# Honduras Rosewood Distress



## Rick Howard (Feb 25, 2012)

Up for grabs is my open reed distress call made from Honduras Rosewood.

This call can be played loud or mid volume. A large variety of distress sounds can be made on this call. I recorded a couple quick sequences. They are listed under the photo.
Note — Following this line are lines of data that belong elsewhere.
(* ===== verification/Image.v ===== *)
(** * A concrete file system

    A mounted file system with two block groups, on which the witnesses of the
    development evaluate the operations: 1024-byte blocks, 32 blocks and 16
    inodes of 256 bytes per group.

    Group 0 is blocks 1 to 32: the super block 1, the descriptor block 2, the
    block bitmap 3, the inode bitmap 4, the inode table 5 to 8, the root
    directory 9 and the file of inode 12 in blocks 10 and 11.  Group 1 is
    blocks 33 to 64: its block bitmap 33, inode bitmap 34 and inode table 35 to
    38. *)

From S2P Require Import Prelude State.

Definition img_gps : kernel_gps :=
  mk_kernel_gps (mk_gps_location 0x4044680000000000 0xC0527D70A3D70A3D 0x41200000)
                (mk_timespec 1700000000 0).

Definition img_es : ext2_super_block := {|
  es_inodes_count := 32; es_blocks_count := 65; es_r_blocks_count := 3;
  es_free_blocks_count := 47; es_free_inodes_count := 20;
  es_first_data_block := 1; es_log_block_size := 0; es_log_frag_size := 0;
  es_blocks_per_group := 32; es_frags_per_group := 32; es_inodes_per_group := 16;
  es_mtime := 0; es_wtime := 0; es_mnt_count := 1; es_max_mnt_count := 20;
  es_magic := 0xEF54; es_state := 1; es_errors := 1; es_minor_rev_level := 0;
  es_lastcheck := 0; es_checkinterval := 0; es_creator_os := 0; es_rev_level := 1;
  es_def_resuid := 0; es_def_resgid := 0; es_first_ino := 11; es_inode_size := 256;
  es_feature_compat := 8; es_feature_incompat := 2; es_feature_ro_compat := 1;
  es_uuid := replicate 16 7; es_default_mount_opts := 0; es_first_meta_bg := 0 |}.

Definition img_sbi : ext2_sb_info := {|
  s_frag_size := 1024; s_frags_per_block := 1; s_inodes_per_block := 4;
  s_frags_per_group := 32; s_blocks_per_group := 32; s_inodes_per_group := 16;
  s_itb_per_group := 4; s_gdb_count := 1; s_desc_per_block := 32;
  s_groups_count := 2; s_overhead_last := 0; s_blocks_last := 0;
  s_mount_opt := EXT2_MOUNT_RESERVATION; s_sb_block := 1; s_resuid := 0;
  s_resgid := 0; s_mount_state := 1; s_addr_per_block_bits := 8;
  s_desc_per_block_bits := 5; s_inode_size := 256; s_first_ino := 11;
  s_next_generation := 5; s_dir_count := 0; s_debts := [0; 0];
  s_freeblocks_counter := 47; s_freeinodes_counter := 20; s_dirs_counter := 1 |}.

Definition img_sb : super_block := {|
  sb_blocksize := 1024; sb_blocksize_bits := 10; sb_flags := 0; sb_dirt := 0;
  sb_maxbytes := 17247252480 |}.

Definition img_gd0 : ext2_group_desc := mk_group_desc 3 4 5 21 4 1.
Definition img_gd1 : ext2_group_desc := mk_group_desc 33 34 35 26 16 0.

(** A bitmap block: the first bytes, then ones. *)
Definition img_bitmap (l : list Z) : list Z := l ++ replicate (1024 - length l) 255.

Definition img_cred : cred := mk_cred 0 0 0 0 [] true true true true true true 18 None.

Definition img_ei (data : list Z) (bg : Z) : ext2_inode_info := {|
  ei_data := data ++ replicate (15 - length data) 0;
  ei_flags := 0; ei_faddr := 0; ei_frag_no := 0; ei_frag_size := 0; ei_state := 0;
  ei_file_acl := 0; ei_dir_acl := 0; ei_dtime := 0; ei_block_group := bg;
  ei_block_alloc_info := None; ei_dir_start_lookup := 0;
  ei_gps := mk_gps_on_disk 0 0 0 0 |}.

Definition img_inode (mode size nlink blocks : Z) (op : inode_op)
    (data : list Z) (bg : Z) : inode := {|
  i_mode := mode; i_uid := 0; i_gid := 0; i_nlink := nlink; i_size := size;
  i_atime := mk_timespec 10 0; i_mtime := mk_timespec 10 0;
  i_ctime := mk_timespec 10 0; i_blocks := blocks; i_bytes := 0;
  i_generation := 1; i_version := 1; i_state := 0; i_count := 1; i_rdev := 0;
  i_flags := 0; i_op := op; i_ei := img_ei data bg |}.

Definition img_root : inode := img_inode 16877 1024 2 2 Op_dir [9] 0.
Definition img_file : inode := img_inode 33188 2048 1 4 Op_file [10; 11] 0.

(** The root directory: ".", ".." and "a" for inode 12. *)
Definition img_rootdir : list Z :=
  le_bytes 4 2 ++ le_bytes 2 12 ++ [1; 2; 46; 0; 0; 0] ++
  le_bytes 4 2 ++ le_bytes 2 12 ++ [2; 2; 46; 46; 0; 0] ++
  le_bytes 4 12 ++ le_bytes 2 1000 ++ [1; 1; 97; 0; 0; 0] ++
  replicate 988 0.

Definition zero_block : list Z := replicate 1024 0.

Definition img : fs := {|
  f_now := mk_timespec 1700000042 0; f_kgps := img_gps; f_gps_lock := 0;
  f_cred := img_cred; f_sb := img_sb; f_sbi := img_sbi; f_es := img_es;
  f_gdb := [[img_gd0; img_gd1]];
  f_bufs := list_to_map
    ([(3, img_bitmap [255; 7; 0; 0]); (4, img_bitmap [255; 15]);
      (33, img_bitmap [63; 0; 0; 0]); (34, img_bitmap [0; 0]);
      (9, img_rootdir)] ++
     map (fun b => (b, zero_block)) [5; 6; 7; 8; 10; 11; 35; 36; 37; 38]);
  f_uptodate := ∅;
  f_rsv_root := RbNode Black RbNil 0 RbNil;
  f_rsv_nodes := {[ 0 := mk_rsv 0 0 0 0 ]};
  f_inodes := list_to_map [(2, img_root); (12, img_file)];
  f_pages := list_to_map [((2, 0), img_rootdir ++ replicate 3072 0)];
  f_oom := []; f_ioerr := []; f_rand := []; f_path_refs := 0;
  f_pid := 1; f_page_checked := ∅; f_page_error := ∅; f_mbcache := mk_mb_cache [] [];
  f_acls := ∅ |}.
I am asking $35 Shipped. PayPal or money order for payment. PM me to purchase.









Sound files:

View attachment HR1-22-13n1.wav


View attachment HR1-22-13n2.wav


----------



## prairiewolf (Feb 19, 2012)

Another nice call !


----------



## youngdon (Mar 10, 2010)

Sweet sounding call ! Pretty too !


----------



## Rick Howard (Feb 25, 2012)

Thank you fellas! I finally had a moment to make some for posting. All my time has been filling orders lately.


----------



## CMGC (Jan 6, 2013)

Very pretty , Love the grain in that wood.


----------



## HowlinRed (Feb 3, 2011)

Turning out some good looking stuff!


----------



## Rick Howard (Feb 25, 2012)

Thank you fellas. This is some of the most erratic figuring I have seen in Honduras rosewood so far. This entire blank seems to be like this. I have a little left too.


----------



## Bigdrowdy1 (Jan 29, 2010)

Looks great good color to the wood. Now if you could make you sound bites about 15 minutes longer I could field test your sounds LOL


----------



## Rick Howard (Feb 25, 2012)

Thanks Rodney. Working on some recordings. Now that I am caught up and folks are not waiting on me... I want to try to complete a couple recordings for download.


----------



## Weasel (Jun 18, 2012)

Excellent sound and beautiful stock. Can't beat that!!!


----------



## Rick Howard (Feb 25, 2012)

Thanks Weasel


----------



## Rick Howard (Feb 25, 2012)

Call is sold


----------